Blue States? secular country? Doesn’t matter. The most shocking evidence that even New Yorkers live in a state that knows God best is a devastating New York Times report on the state’s Hasidic schools, which teach Jewish law and tradition but little English or math. In 2019, 99 percent of the thousands of Hasidic boys who took state-standard tests failed. Meanwhile, New York’s are receiving yeshivas lots of education funding – “more than $1 billion” in government money over the past four years. Religious leaders systematically denied their students the constitutionally protected opportunity of a “healthy basic education”, political leaders allowed it.
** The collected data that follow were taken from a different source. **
(** * quick_contrast: the radial contrast estimate of the coronagraphy notebooks

    The notebooks [nircam_photon_noise_and_contrast.ipynb] and
    [miri_photon_noise_and_contrast.ipynb] define the same function
    [quick_contrast(occulted_image, unocculted_image, n_annuli=20)].
    This development embeds it, together with the numpy and scipy calls it
    makes, and states the properties of the design document about it.

    Number model.  float64 arithmetic is idealised as arithmetic over the
    real numbers [R]: pixel values, distances and bin edges are reals, and
    [fftconvolve] is the exact linear convolution it approximates.  The only
    place where the code can produce a non-finite value from finite inputs is
    the final division by [norm]; that division is modelled with IEEE
    outcomes ([fvalue]). *)

From Stdlib Require Import Reals Lra Lia List Sorted Permutation ZArith Bool Arith.
Import ListNotations.
Local Open Scope R_scope.

(** ** Python exceptions and results *)

Inductive pyerror : Type :=
| ValueError
| IndexError.

Inductive result (A : Type) : Type :=
| Ok (a : A)
| Raise (e : pyerror).

Arguments Ok {A} a.
Arguments Raise {A} e.

Definition bind {A B : Type} (m : result A) (k : A -> result B) : result B :=
  match m with
  | Ok a => k a
  | Raise e => Raise e
  end.

Notation "x <- m ;; k" := (bind m (fun x => k))
  (at level 61, m at next level, right associativity).

Fixpoint mapM {A B : Type} (f : A -> result B) (l : list A) : result (list B) :=
  match l with
  | [] => Ok []
  | a :: l' => b <- f a ;; bs <- mapM f l' ;; Ok (b :: bs)
  end.

(** ** Arrays

    A two-dimensional numpy array of floats: its shape and its element
    accessor.  Only the elements inside the shape are ever read. *)

Record ndarray : Type := mk_array {
  nrows : nat;
  ncols : nat;
  at_ : nat -> nat -> R
}.

Definition shape (a : ndarray) : nat * nat := (nrows a, ncols a).

Definition size (a : ndarray) : nat := (nrows a * ncols a)%nat.

(** The index pairs of a [r] x [c] grid in row-major (C) order, the order in
    which numpy flattens, reduces and boolean-indexes. *)
Definition grid (r c : nat) : list (nat * nat) :=
  flat_map (fun i => map (fun j => (i, j)) (seq 0 c)) (seq 0 r).

Definition ravel (a : ndarray) : list R :=
  map (fun p => at_ a (fst p) (snd p)) (grid (nrows a) (ncols a)).

(** [np.array([])]: what [fftconvolve] returns for an input without
    elements. *)
Definition empty_array : ndarray := mk_array 0 0 (fun _ _ => 0).

(** The value of a float64 after the one division of the code that can leave
    the finite numbers. *)
Inductive fvalue : Type :=
| Fin (x : R)
| PInf
| NInf
| NaN.

(** [x / d] for a float array element [x] and a finite scalar [d], with
    numpy's outcome for a zero divisor (a warning, not an exception). *)
Definition fdiv (x : fvalue) (d : R) : fvalue :=
  match x with
  | Fin v =>
      if Req_dec_T d 0 then
        if Req_dec_T v 0 then NaN
        else if Rlt_dec 0 v then PInf else NInf
      else Fin (v / d)
  | PInf => if Req_dec_T d 0 then PInf else if Rlt_dec 0 d then PInf else NInf
  | NInf => if Req_dec_T d 0 then NInf else if Rlt_dec 0 d then NInf else PInf
  | NaN => NaN
  end.

(** ** numpy *)

(** [np.max] of the flattened array; a zero-size array raises ValueError. *)
Definition np_max (l : list R) : result R :=
  match l with
  | [] => Raise ValueError
  | x :: l' => Ok (fold_left Rmax l' x)
  end.

Definition np_sum (l : list R) : R := fold_right Rplus 0 l.

Definition np_mean (l : list R) : R := np_sum l / INR (length l).

(** [np.std]: the population standard deviation,
    [sqrt(mean(abs(x - x.mean())**2))]; the mean of an empty selection is
    nan. *)
Definition np_std (l : list R) : fvalue :=
  match l with
  | [] => NaN
  | _ :: _ => Fin (sqrt (np_mean (map (fun x => (x - np_mean l) ^ 2) l)))
  end.

(** [np.linspace(start, stop, num)] with the default [endpoint=True]:
    a negative [num] raises ValueError; otherwise [num] samples
    [start + i * step] with [step = (stop - start) / (num - 1)], the last one
    overwritten by [stop] when [num > 1]. *)
Definition linspace_samples (start stop : R) (n : nat) : list R :=
  let step := (stop - start) / INR (n - 1) in
  map (fun i => if ((1 <? n) && (i =? n - 1))%nat then stop
                else start + INR i * step) (seq 0 n).

Definition np_linspace (start stop : R) (num : Z) : result (list R) :=
  if (num <? 0)%Z then Raise ValueError
  else Ok (linspace_samples start stop (Z.to_nat num)).

(** [np.digitize(x, bins)] with the default [right=False] on increasing
    bins: [np.searchsorted(bins, x, side='right')], the index [i] with
    [bins[i-1] <= x < bins[i]]; 0 below the first edge, [len(bins)] from the
    last edge on.  The bins of [quick_contrast] come from
    [np.linspace(0, max, n)] with [max >= 0], so they never decrease and the
    branches of [np.digitize] for decreasing or unordered bins are not
    reached. *)
Fixpoint np_digitize (x : R) (bins : list R) : nat :=
  match bins with
  | [] => 0%nat
  | b :: bins' => if Rlt_dec x b then 0%nat else S (np_digitize x bins')
  end.

(** [np.unique]: the sorted distinct values. *)
Fixpoint insert_unique (a : nat) (l : list nat) : list nat :=
  match l with
  | [] => [a]
  | b :: l' =>
      if (a <? b)%nat then a :: l
      else if (a =? b)%nat then l
      else b :: insert_unique a l'
  end.

Definition np_unique (l : list nat) : list nat :=
  fold_right insert_unique [] l.

(** Boolean-mask indexing [arr[mask]] for a mask of shape [(mr, mc)]: the
    selected elements in row-major order; IndexError when the mask's shape
    is not the array's. *)
Definition mask_select (arr : ndarray) (mr mc : nat) (mask : nat -> nat -> bool)
  : result (list R) :=
  if ((nrows arr =? mr) && (ncols arr =? mc))%nat then
    Ok (map (fun p => at_ arr (fst p) (snd p))
            (filter (fun p => mask (fst p) (snd p)) (grid mr mc)))
  else Raise IndexError.

(** ** scipy.signal.fftconvolve, mode='valid' *)

Definition sum_n (n : nat) (f : nat -> R) : R :=
  np_sum (map f (seq 0 n)).

(** The part of the full linear convolution of [big] with [small] that does
    not rely on zero padding, for [small] no larger than [big] on both
    axes. *)
Definition conv_valid (big small : ndarray) : ndarray :=
  mk_array (nrows big - nrows small + 1) (ncols big - ncols small + 1)
    (fun i j =>
       sum_n (nrows small) (fun a =>
       sum_n (ncols small) (fun b =>
         at_ big (i + a) (j + b)
         * at_ small (nrows small - 1 - a) (ncols small - 1 - b)))).

Definition fits (small big : ndarray) : bool :=
  ((nrows small <=? nrows big) && (ncols small <=? ncols big))%nat.

(** [fftconvolve(in1, in2, mode='valid')] as scipy documents it: "the output
    consists only of those elements that do not rely on the zero-padding; in
    'valid' mode, either in1 or in2 must be at least as large as the other in
    every dimension".  An input without elements gives [np.array([])]; when
    [in2] is the larger one the two are swapped (convolution commutes); when
    neither contains the other, ValueError.  Axes of length one, which recent
    scipy versions handle by broadcasting, are not told apart here; no
    statement below depends on them. *)
Definition fftconvolve (in1 in2 : ndarray) : result ndarray :=
  if ((size in1 =? 0) || (size in2 =? 0))%nat then Ok empty_array
  else if fits in2 in1 then Ok (conv_valid in1 in2)
  else if fits in1 in2 then Ok (conv_valid in2 in1)
  else Raise ValueError.

(** ** quick_contrast *)

Definition kernel_rows : list (list R) :=
  [ [0; 0; 1; 0; 0];   (* simple aperture *)
    [0; 1; 1; 1; 0];
    [1; 1; 1; 1; 1];
    [0; 1; 1; 1; 0];
    [0; 0; 1; 0; 0] ].

Definition kernel : ndarray :=
  mk_array 5 5 (fun a b => nth b (nth a kernel_rows []) 0).

(** [radial]: the distance of pixel [(i, j)] of a [r] x [c] grid from
    [center = shape / 2.]. *)
Definition radial (r c : nat) (i j : nat) : R :=
  sqrt ((INR i - INR r / 2) ^ 2 + (INR j - INR c / 2) ^ 2).

Definition radial_values (r c : nat) : list R :=
  map (fun p => radial r c (fst p) (snd p)) (grid r c).

(** [annuli_inds = np.digitize(radial, radial_bins)]. *)
Definition annuli_inds (r c : nat) (radial_bins : list R) (i j : nat) : nat :=
  np_digitize (radial r c i j) radial_bins.

Definition annuli_values (r c : nat) (radial_bins : list R) : list nat :=
  map (fun p => annuli_inds r c radial_bins (fst p) (snd p)) (grid r c).

(** [np.std(occ_aperture[annuli_inds == a])]. *)
Definition annulus_std (occ_aperture : ndarray) (r c : nat)
    (radial_bins : list R) (a : nat) : result fvalue :=
  sel <- mask_select occ_aperture r c
           (fun i j => (annuli_inds r c radial_bins i j =? a)%nat) ;;
  Ok (np_std sel).

Definition quick_contrast (occulted_image unocculted_image : ndarray)
    (n_annuli : Z) : result (list R * list fvalue) :=
  (* Convolve the unocculted image with an aperture and pick out the max
     as the normalization constant *)
  unocc_aperture <- fftconvolve unocculted_image kernel ;;
  norm <- np_max (ravel unocc_aperture) ;;
  (* Convolve reference-subtract and raw frames with the aperture as well *)
  occ_aperture <- fftconvolve occulted_image kernel ;;
  (* Compute radial distance from center (in pixels) *)
  let r := nrows unocc_aperture in
  let c := ncols unocc_aperture in
  max_radial <- np_max (radial_values r c) ;;
  (* Compute annuli (uniform in radius) *)
  radial_bins <- np_linspace 0 max_radial n_annuli ;;
  (* Standard deviation in each annulus, normalized by the unocculted max *)
  stds <- mapM (annulus_std occ_aperture r c radial_bins)
               (np_unique (annuli_values r c radial_bins)) ;;
  Ok (radial_bins, map (fun s => fdiv s norm) stds).

(** ** Vocabulary of the statements *)

(** The pixels of the convolved grid whose bin index is [a], in row-major
    order, and the values [occ_aperture[annuli_inds == a]] they select. *)
Definition annulus_pixels (r c : nat) (radial_bins : list R) (a : nat)
  : list (nat * nat) :=
  filter (fun p => (annuli_inds r c radial_bins (fst p) (snd p) =? a)%nat)
         (grid r c).

Definition annulus_select (occ_aperture : ndarray) (r c : nat)
    (radial_bins : list R) (a : nat) : list R :=
  map (fun p => at_ occ_aperture (fst p) (snd p))
      (annulus_pixels r c radial_bins a).

(** The edges computed for a [r] x [c] convolved grid. *)
Definition grid_bins (r c : nat) (n_annuli : Z) : list R :=
  linspace_samples 0 (radial r c 0 0) (Z.to_nat n_annuli).

(** The contrast sequence computed from the convolved images and [norm]. *)
Definition contrast_of (occ_aperture : ndarray) (r c : nat) (norm : R)
    (radial_bins : list R) : list fvalue :=
  map (fun a => fdiv (np_std (annulus_select occ_aperture r c radial_bins a)) norm)
      (np_unique (annuli_values r c radial_bins)).




(** [v >= 0] as numpy evaluates it on a float: false for nan. *)
Definition fge0 (v : fvalue) : Prop :=
  match v with
  | Fin x => 0 <= x
  | PInf => True
  | NInf => False
  | NaN => False
  end.

Definition non_finite (v : fvalue) : Prop :=
  match v with
  | Fin _ => False
  | _ => True
  end.

Definition shape_eqb (a b : ndarray) : bool :=
  ((nrows a =? nrows b) && (ncols a =? ncols b))%nat.

(** ** Concrete images *)

Definition constant_image (r c : nat) (v : R) : ndarray :=
  mk_array r c (fun _ _ => v).

(** [np.ones((r, c))]. *)
Definition ones (r c : nat) : ndarray := constant_image r c 1.

(** The image [im = np.ones((r, c)); im[pi, pj] = v]. *)
Definition one_pixel (r c pi pj : nat) (v : R) : ndarray :=
  mk_array r c (fun i j => if ((i =? pi) && (j =? pj))%nat then v else 1).

(** With two edges, [0] and the largest distance, the bin index of a pixel
    is 2 at the corner (0, 0) and 1 elsewhere. *)
Definition two_edge_index (p : nat * nat) : nat :=
  if ((fst p =? 0) && (snd p =? 0))%nat then 2%nat else 1%nat.

(** An image smaller than the kernel on one axis and larger on the other
    (no axis of length one): neither array contains the other. *)
Definition straddles (img : ndarray) : Prop :=
  (2 <= nrows img < 5 /\ 5 < ncols img)%nat \/
  (2 <= ncols img < 5 /\ 5 < nrows img)%nat.

(** ** The cells around quick_contrast

    The notebooks prepare the detector images before the reduction:
    [centered = slope - np.nanmean(slope)] and, for the reference,
    [centered[np.isnan(centered)] = np.nanmax(centered)] (NIRCam notebook) or
    [clean = slope.copy(); clean[np.isnan(slope)] = np.nanmax(slope)] (MIRI
    notebook).  A detector image holds finite values and nans (saturated
    pixels); a pixel is [Some x] or [None] for nan.  Infinite pixels are not
    part of this model. *)

Record nanarray : Type := mk_nanarray {
  na_rows : nat;
  na_cols : nat;
  na_at : nat -> nat -> option R
}.

Definition na_ravel (a : nanarray) : list (option R) :=
  map (fun p => na_at a (fst p) (snd p)) (grid (na_rows a) (na_cols a)).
Or at least they did. The New York State Board of Regents recently voted to require private schools to prove they teach undergraduate subjects or risk losing public funding. Whether this rule will be enforced remains to be seen. But it is a start.

I wish the New York State Department of Health would take the same approach to healthcare networks: Prove that you provide patients with all the care that modern medicine has made possible, state laws have made possible, and the Affordable Care Act deemed essential, and you will receive your tax exemptions and your Medicaid payments.

What if you happen to have a patient who believes contraception is against the will of God? She can choose not to have her hoses tied off.